Il sovrano del borgo

La piazzaforte di Civitella del Tronto (Te) è stata l’ultimo baluardo borbonico ad arrendersi agli invasori piemontesi. Franceschiello aveva già lasciato Gaeta per Roma ma – per i buffi casi della Storia – l’ordine di resa che aveva diramato prima di imbarcarsi per la Città Eterna non giunse a Civitella che giorni dopo la sua abdicazione. Con il risultato che alcuni poveri soldati caddero da entrambe le parti, chi difendendo, chi attaccando, benché altrove la guerra fosse già finita. Correva il 1861: ammainato il candido vessillo coi gigli d’oro, passarono quasi vent’anni prima che un’altra bandiera, sugli spalti civitellesi, garrisse al vento dei Monti della Laga. Nel 1880, sulla piazza del paese, in un antico palazzo del XVI secolo, la nobile famiglia Zunica, di origine spagnola, apre una sua locanda di posta. Da allora sono loro i signori e i custodi di questo abbarbicato borgo: con le sue strade strette, gli alti edifici in pietra, le mura torreggianti. Attraverso le generazioni, la locanda si trasforma in albergo, divenendo, dal secondo dopoguerra in avanti, il luogo privilegiato da dove partire per scoprire le meraviglie del territorio teramano. Ma dove anche fermarsi per gustare i piatti tipici di una tradizione culinaria inusitatamente ricca e complessa nella quale le influenze dei monsù napoletani incontrano i pesci del mare Adriatico, e gli usi di origine romanesca si incrociano alle materie prime della montagna abruzzese.

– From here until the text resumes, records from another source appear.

Lemma validate_counts_safe s : validate_counts_and_bytes s limits <> Panic.
Proof using. unfold validate_counts_and_bytes, usize_u64, add_count. safe. Qed.
Lemma envelope_ranges_safe s : validate_ranges s <> Panic.
Proof using.
  unfold validate_ranges, validate_range, validate_write, add_relocated, usize_u64.
  safe; apply ensure_order_safe.
Qed.
Lemma validate_state_safe s :
  len (es_recovery_payload s) <= isize_max -> validate_state s limits <> Panic.
Proof using.
  intros Hr. unfold validate_state, validate_limits, usize_u64. cbv zeta. safe.
  - apply validate_counts_safe.
  - apply envelope_ranges_safe.
  - apply validate_target_features_safe.
  - apply invariant_safe. unfold validate_required_reservations. safe.
  - apply invariant_safe, validate_reserved_safe.
  - apply invariant_safe. unfold validate_rollback_pairing, check_pairing. safe.
  - apply invariant_safe. unfold validate_relocation_before_image_ranges. safe.
  - by apply decode_safe.
Qed.

Context (bytes : list byte) (bytes_fit : len bytes <= isize_max).

Lemma read_safe n o : o + n <= 576 -> array n bytes o <> Panic.
Proof using bytes_fit.
  intros Ho. apply array_safe. widths. lia.
Qed.
Lemma validate_header_safe : 576 <= len bytes -> validate_header bytes <> Panic.
Proof using bytes_fit.
  intros Hl. unfold validate_header, HEADER_BYTES, HEADER_CRC_OFFSET, read_u16, read_u32, header_crc,
    HEADER_BYTES, HEADER_CRC_OFFSET.
  safe; try (apply index_range_safe; lia); try (apply read_safe; lia).
  - inv_reads. apply index_range_safe; [lia |]. rewrite len_subslice; lia.
  - inv_reads. apply copy_from_slice_safe; [lia | | done].
    rewrite len_subslice; rewrite ?len_subslice; lia.
Qed.
Lemma envelope_header_safe : 576 <= len bytes -> decode_header bytes <> Panic.
Proof using bytes_fit.
  intros Hl. unfold decode_header, read_usize, read_u64, read_u32, array_16, array_32.
  safe; try (apply at_index_safe; lia); try (apply read_safe; lia);
    match goal with |- context [Byte.to_N ?b] => by destruct b end.
Qed.

Lemma scan_checks_safe tag count length n :
  scan_count tag count length n limits <> Panic /\
  scan_write_bytes tag count length n limits <> Panic /\
  validate_fixed_section_len tag count length <> Panic.
Proof using.
  unfold scan_count, scan_write_bytes, validate_fixed_section_len, usize_u64.
  split_and!; [by safe | by safe |]. destruct (fixed_unit tag); by safe.
Qed.
Lemma scan_section_safe state tag :
  sc_cursor state <= len bytes -> scan_section bytes limits state tag <> Panic.
Proof using bytes_fit.
  intros Hc. widths.
  unfold scan_section, SECTION_HEADER_BYTES, array_32, read_u16, read_u32, read_u64, usize_u64.
  apply bind_safe; [apply ok_or_safe |]. intros he Hhe. apply ok_or_Ok, checked_add_Some in Hhe as [-> _].
  apply bind_safe; [apply refuse_if_safe |]. intros u Hu. apply refuse_if_Ok, N.ltb_ge in Hu.
  apply bind_safe; [apply bind_safe; [apply array_safe; lia | done] |]. intros t _.
  apply bind_safe; [apply refuse_if_safe |]. intros _ _.
  apply bind_safe; [apply index_range_safe; lia |]. intros z _.
  apply bind_safe; [apply refuse_if_safe |]. intros _ _.
  apply bind_safe; [apply bind_safe; [apply array_safe; lia | done] |]. intros count _.
  apply bind_safe; [apply bind_safe; [apply array_safe; lia | done] |]. intros n _.
  apply bind_safe; [apply scan_checks_safe; exact 0 |]. intros e _.
  apply bind_safe; [apply ok_or_safe |]. intros ds Hds. apply ok_or_Ok, u64_try_from_Some in Hds as [-> _].
  apply bind_safe; [apply ok_or_safe |]. intros de Hde. apply ok_or_Ok, checked_add_Some in Hde as [-> _].
  apply bind_safe; [apply ok_or_safe |]. intros de Hde. apply ok_or_Ok, usize_try_from_Some in Hde as [-> _].
  apply bind_safe; [apply refuse_if_safe |]. intros ? Hle. apply refuse_if_Ok, N.ltb_ge in Hle.
  apply bind_safe; [apply index_range_safe; lia |]. intros data _.
  apply bind_safe; [apply array_safe; lia |]. intros digest _.
  apply bind_safe; [apply refuse_if_safe |]. intros _ _.
  apply bind_safe; [apply scan_checks_safe |]. intros w _.
  apply bind_safe; [apply scan_checks_safe; exact 0 | done].
Qed.

(** The sections of fixed-size elements, read in chunks of their width. *)
Lemma decode_chunked_safe {T} width (decode : list byte -> envelope T)
    (check : list T -> envelope unit) data count :
  0 < width -> (forall chunk, len chunk = width -> decode chunk <> Panic) ->
  (forall output, check output <> Panic) ->
  (output ← @bounded_vec T count;
   output ← try_fold (push_chunk decode) output (chunks_exact width data);
   check output ;; Ok output) <> Panic.
Proof using.
  intros Hw Hd Hc. unfold bounded_vec. apply bind_safe; [apply bind_safe; [apply ok_or_safe | done] |].
  intros o Ho. apply bind_Ok in Ho as (? & _ & [= <-]).
  apply bind_safe; [by apply decode_fixed_safe |]. intros output _.
  apply bind_safe; [apply Hc | done].
Qed.
Lemma decode_reservations_safe data count : decode_reservations data count <> Panic.
Proof using.
  apply decode_chunked_safe; [done | apply decode_reservation_safe | intros; apply ensure_order_safe].
Qed.
Lemma decode_relocations_safe data count : decode_relocations data count <> Panic.
Proof using.
  apply decode_chunked_safe; [done | apply decode_relocation_safe | intros; apply ensure_order_safe].
Qed.
Lemma decode_ranges_safe data count : decode_ranges data count <> Panic.
Proof using.
  apply decode_chunked_safe; [done | apply decode_range_safe | intros; apply ensure_order_safe].
Qed.
Lemma decode_target_features_safe data count : decode_target_features data count <> Panic.
Proof using.
  apply decode_chunked_safe; [done | apply decode_target_feature_safe |
    intros; apply validate_target_features_safe].
Qed.

Lemma decode_sections_safe h metas sections :
  length sections = 12%nat -> Forall2 (locates bytes) metas (zip section_tags sections) ->
  decode_sections bytes limits h metas <> Panic.
Proof using limits_fit bytes_fit.
  intros Hl Hm. pose proof (lt_write _ limits_fit) as Hlw.
  destruct (located_twelve bytes metas sections Hl Hm) as (m1 & m2 & m3 & m4 & m5 & m6 & m7 &
    m8 & m9 & m10 & m11 & m12 & s1 & s2 & s3 & s4 & s5 & s6 & s7 & s8 & s9 & s10 & s11 & s12 &
    -> & -> & (M1 & M2 & M3 & M4 & M5 & M6) & M7 & M8 & M9 & M10 & M11 & M12).
  assert (Hb : forall m tagged, locates bytes m tagged -> section_bytes bytes m <> Panic)
    by (intros m tagged (_ & _ & ->); done).
  assert (Hd : forall m d, section_bytes bytes m = Ok d -> len d <= isize_max).
  { intros m d Hd. unfold section_bytes in Hd. apply index_range_Ok in Hd as (? & ? & ->).
    rewrite len_subslice by done. lia. }
  assert (Hk : forall {A T} m tagged (decode : list byte -> envelope A) (k : A -> envelope T),
    locates bytes m tagged -> (forall d, len d <= isize_max -> decode d <> Panic) ->
    (forall v, k v <> Panic) ->
    (data ← section_bytes bytes m; value ← decode data; k value) <> Panic).
  { intros A T m tagged decode k Hlo Hs Hx. apply bind_safe; [by eapply Hb |]. intros d Hsec.
    apply bind_safe; [apply Hs; by eapply Hd | done]. }
  pose proof (fun m d Hfit => decode_reserved_writes_safe limits Hlw d m Hfit) as Hres.
  pose proof (fun m d Hfit => decode_rollback_writes_safe limits Hlw d m Hfit) as Hrol.
  unfold decode_sections.
  eapply Hk; [exact M1 | intros; apply decode_reservations_safe | intros v1].
  eapply Hk; [exact M2 | intros; apply decode_relocations_safe | intros v2].
  eapply Hk; [exact M3 | intros; apply decode_ranges_safe | intros v3].
  eapply Hk; [exact M4 | apply Hres | intros v4]. eapply Hk; [exact M5 | apply Hres | intros v5].
  eapply Hk; [exact M6 | apply Hres | intros v6]. eapply Hk; [exact M7 | apply Hrol | intros v7].
  eapply Hk; [exact M8 | apply Hrol | intros v8]. eapply Hk; [exact M9 | apply Hrol | intros v9].
  eapply Hk; [exact M10 | done | intros v10]. eapply Hk; [exact M12 | apply Hrol | intros v12].
  eapply Hk; [exact M11 | intros; apply decode_target_features_safe | done].
Qed.

Lemma scanned_sections metas :
  576 <= len bytes -> scan_sections bytes limits = Ok metas ->
  exists sections, length sections = 12%nat /\ budget limits section_tags sections 0 0 /\
    Forall2 (locates bytes) metas (zip section_tags sections).
Proof using limits_fit bytes_fit.
  intros Hlo Hscan. apply (scan_sections_Ok limits limits_fit bytes bytes_fit _ Hlo) in Hscan
    as (sections & Hlen & Hbud & -> & Hpay).
  destruct (metas_locate limits limits_fit bytes bytes_fit section_tags sections (mkScanState [] 576 0 0))
    as (ms & Hms & Hloc); [done | | |].
  { rewrite <- Hpay, len_subslice by done. simpl. lia. }
  { rewrite <- Hpay, len_subslice by done. simpl sc_cursor. by replace (576 + (len bytes - 576)) with (len bytes) by lia. }
  exists sections. rewrite Hms. done.
Qed.

Lemma decode_state_safe : decode_state bytes limits <> Panic.
Proof using limits_fit bytes_fit.
  widths. unfold decode_state, validate_limits, ensure_envelope_cap, usize_u64.
  apply bind_safe; [safe |]. intros _ _. apply bind_safe; [safe |]. intros _ _.
  apply bind_safe; [safe |]. intros u Hlo. apply refuse_if_Ok, N.ltb_ge in Hlo. unfold HEADER_BYTES in *.
  apply bind_safe; [by apply validate_header_safe |]. intros _ _.
  unfold read_u64, read_u32, array_32. safe; try (apply read_safe; lia).
  - apply sub_u64_safe. lia.
  - apply index_range_safe; lia.
  - by apply envelope_header_safe.
  - unfold validate_envelope_generation, from_conversion_error, validate_initial_capsule_generation.
    safe.
  - unfold scan_sections. apply bind_safe; [|intros; unfold usize_u64; safe].
    apply (yields_safe (fun st => sc_cursor st <= len bytes)), yields_fold;
      [unfold HEADER_BYTES; simpl; lia |].
    intros st tag Htag Hst. apply yields_intro; [by apply scan_section_safe |].
    intros st' Hs. apply scan_section_Ok in Hs as (_ & _ & _ & _ & ? & _); try done.
    revert Htag. clear. unfold section_tags. rewrite !elem_of_cons, elem_of_nil. widths. lia.
  - rename select (scan_sections _ _ = _) into Hscan.
    apply scanned_sections in Hscan as (sections & Hlen & _ & Hloc); [|done].
    by eapply decode_sections_safe.
  - rename select (scan_sections _ _ = _) into Hscan. rename select (decode_sections _ _ _ _ = _) into Hsec.
    apply scanned_sections in Hscan as (sections & Hlen & Hbud & Hloc); [|done].
    apply (decode_sections_sound limits limits_fit bytes bytes_fit _ _ _ _ Hlen Hloc Hbud)
      in Hsec as (_ & <- & _).
    apply validate_state_safe. apply (located_twelve bytes) in Hloc as (? & ? & ? & ? & ? & ? & ? & ? & ? &
      m10 & ? & ? & ? & ? & ? & ? & ? & ? & ? & ? & ? & ? & ? & ? & _ & [= <- <- <- <- <- <- <- <- <- <- <- <-] &
      _ & _ & _ & _ & M10 & _); [|done].
    by apply (located_length bytes bytes_fit) in M10.
Qed.
End Safe.

(** ** The codec as the coordinator uses it *)
Lemma disjoint_offsets ws :
  Forall (fun w => 0 < ow_length w) ws -> writes_disjoint ws -> NoDup (ow_offset <$> ws).
Proof.
  intros Hp Hd. induction ws as [|w ws IH]; [constructor |].
  apply Forall_cons in Hp as [Hw Hp]. apply StronglySorted_inv in Hd as [Hd Hf].
  constructor; [|by apply IH]. intros (v & Hv & Hin)%list_elem_of_fmap.
  rewrite Forall_forall in Hf, Hp. specialize (Hf v Hin). specialize (Hp v Hin). unfold apart, before in Hf. lia.
Qed.

(** Sorted writes of a plan are not reordered. *)
Lemma sort_admissible ib sb ws lim :
  overlay_admissible ib sb ws lim -> StronglySorted (le_key ow_offset) ws ->
  sort_by_key ow_offset ws = ws.
Proof.
  intros (_ & _ & _ & _ & Hw & _ & Hd) Hs. symmetry. apply sort_by_key_unique; [|done | done].
  apply disjoint_offsets; [|done]. eapply Forall_impl; [exact Hw | by intros w []].
Qed.

(** A plan with another bound on the length of a read. *)
Definition with_read_bound (bound : N) (plan : OverlayPlan) : OverlayPlan :=
  mkOverlayPlan (op_image_bytes plan) (op_sector_bytes plan) (op_writes plan)
    (op_replacement_bytes plan) bound.
(** What a restart holds: the prepared conversion, its overlays under the
    envelope's own bound on the length of a read. *)
Definition restarted (p : PreparedConversion) : PreparedConversion :=
  let overlay := with_read_bound (pl_max_read_bytes PreparedEnvelopeLimits_default) in {|
    pc_identity := pc_identity p;
    pc_preflight := pc_preflight p;
    pc_target_filesystem := pc_target_filesystem p;
    pc_target_features := pc_target_features p;
    pc_source_graph_digest := pc_source_graph_digest p;
    pc_target_graph_digest := pc_target_graph_digest p;
    pc_plan_digest := pc_plan_digest p;
    pc_candidate_overlay_digest := pc_candidate_overlay_digest p;
    pc_relocation_rollback_digest := pc_relocation_rollback_digest p;
    pc_staging_rollback_digest := pc_staging_rollback_digest p;
    pc_preactivation_rollback_digest := pc_preactivation_rollback_digest p;
    pc_full_rollback_digest := pc_full_rollback_digest p;
    pc_reservations := pc_reservations p;
    pc_layout := pc_layout p;
    pc_writes := pc_writes p;
    pc_candidate_overlay := overlay (pc_candidate_overlay p);
    pc_relocation_rollback_overlay := overlay (pc_relocation_rollback_overlay p);
    pc_staging_rollback_overlay := overlay (pc_staging_rollback_overlay p);
    pc_preactivation_rollback_overlay := overlay (pc_preactivation_rollback_overlay p);
    pc_full_rollback_overlay := overlay (pc_full_rollback_overlay p);
    pc_recovery_payload := pc_recovery_payload p;
    pc_prepared_envelope := pc_prepared_envelope p;
    pc_capsule_limits := pc_capsule_limits p
  |}.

Con tanta passione e altrettanto impegno Daniele Zunica, ultimo rappresentante della dinastia, ha – da quasi tre decenni a questa parte – reso ancor più seducente una sosta nella struttura della sua famiglia, trasformando la proposta di cucina da raffinata trattoria della domenica a imperdibile tappa gourmet. Senza tradimenti Zunica 1880 continua sì a raccontare questo scampolo di Abruzzo, ma senza facili scorciatoie. La cucina, ora affidata alle valenti mani di Frederik Lasso (scuola Niko Romito), mette in luce con moderna eleganza l’espressività dei prodotti (attentamente ricercati e selezionati da Daniele nel circondario), puntando nettamente sull’esaltazione di profumi e sapori, e modulando attenti giochi di consistenza e temperatura. A ciò poi si aggiunge una certa capacità nel dosare spinte acetiche, fermentative e amaricanti, nonché un interessante (e compiaciuto) vezzo di “frammentazione” della pietanza. Costruite perlopiù su contrappunti dialogici le preparazioni tendono a leggere l’ingrediente a tutto tondo, raccontandone tutte le potenzialità (buon esempio può essere il complesso Lenticchie e lumache, ovvero crema di lenticchie e lumache con granita di crauti fermentati e mela, e quindi lumaca al kefir, lumaca fritta in tempura di farina di riso e birra nera, pane cotto sulla pietra), a fronte però – ed è questo forse l’unico rischio di questa cucina – di una certa ridondanza che, a volte, potrebbe disorientare il palato.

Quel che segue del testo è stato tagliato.